Environment: MapReduce, Spark, HDFS, Pig, HBase, Oozie, Zookeeper, Sqoop, Linux, Kafka, Hadoop, Maven, NoSQL, MySQL, Hive, Java, Eclipse, Python.
Confidential, Phoenix, AZ
Java Developer
Responsibilities:
- Involved in Requirements analysis, design, and development and testing.
- Involved in setting up the different roles & maintained authentication to the application.
- Designed, deployed and tested Multi-tier application using the Java technologies.
- Involved in front end development using JSP, HTML & CSS.
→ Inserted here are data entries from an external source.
(* ===== verification/Paths.v ===== *)
(** * Texts and paths

    The methods of [str] that the permission engine and the network policy use, on
    UTF-8 bytes; then [std::path::Path] on Unix, and the resolution of paths in
    permission_engine/protected_paths.rs: the path that a permission speaks of is
    made absolute, [.] and [..] are taken out, and the part of it that exists is
    replaced by its canonical path.  What the operating system answers is a
    [FileSystem]. *)
From Stdlib Require Export Ascii.
From S2P Require Import Prelude Json Types.

(** [s.split(c)]. *)
Fixpoint split_on (c : ascii) (s : string) : list string :=
  match s with
  | EmptyString => [""]
  | String a s =>
      match split_on c s with
      | piece :: pieces =>
          if decide (a = c) then "" :: piece :: pieces else String a piece :: pieces
      | [] => []
      end
  end.

Definition nonempty_string (s : string) : bool := negb (bool_decide (s = "")).

(** The first [n] bytes, and the rest. *)
Fixpoint take_bytes (n : nat) (s : string) : string :=
  match n, s with
  | S n, String a s => String a (take_bytes n s)
  | _, _ => ""
  end.

Fixpoint drop_bytes (n : nat) (s : string) : string :=
  match n, s with
  | S n, String _ s => drop_bytes n s
  | _, _ => s
  end.

(** [s.strip_prefix(p)], [s.strip_suffix(p)] and [s.ends_with(p)]. *)
Definition strip_prefix (p s : string) : option string :=
  if starts_with s p then Some (drop_bytes (String.length p) s) else None.

Definition ends_with (s p : string) : bool :=
  (String.length p <=? String.length s) &&
  bool_decide (drop_bytes (String.length s - String.length p) s = p).

Definition strip_suffix (p s : string) : option string :=
  if ends_with s p then Some (take_bytes (String.length s - String.length p) s) else None.

(** Some byte, or two in a row, satisfy a test; for characters of one and two
    bytes. *)
Fixpoint any_byte (f : ascii → bool) (s : string) : bool :=
  match s with EmptyString => false | String a s => f a || any_byte f s end.

Definition all_bytes (f : ascii → bool) (s : string) : bool := negb (any_byte (λ a, negb (f a)) s).

(** [s.contains(p)]. *)
Fixpoint contains (s p : string) : bool :=
  starts_with s p || match s with EmptyString => false | String _ s => contains s p end.

(** [s.contains(c)] and [s.contains([...])]. *)
Definition contains_any (cs : list ascii) (s : string) : bool :=
  any_byte (λ a, existsb (λ c, bool_decide (a = c)) cs) s.

(** The part before the first byte of [cs]: [&value[..end]] with [end] found by
    [value.find(cs).unwrap_or(value.len())]. *)
Fixpoint before_any (cs : list ascii) (s : string) : string :=
  match s with
  | EmptyString => ""
  | String a s => if existsb (λ c, bool_decide (a = c)) cs then "" else String a (before_any cs s)
  end.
- Implemented the Application using Servlets
- Deployed the application on Oracle Web logic server
- Implemented Multithreading concepts in java classes to avoid deadlocking.
- Used MySQL database to store data and execute SQL queries on the backend.
- Prepared and Maintained test environment.
- Tested the application before going live to production.
- Documented and communicated test result to the team lead on daily basis.
- Involved in weekly meeting with team leads and manager to discuss the issues and status of the projects.
Environment: J2EE (Java, JSP, JDBC, Multi-Threading), HTML, Oracle Web logic server, Eclipse, MySQL, Junit.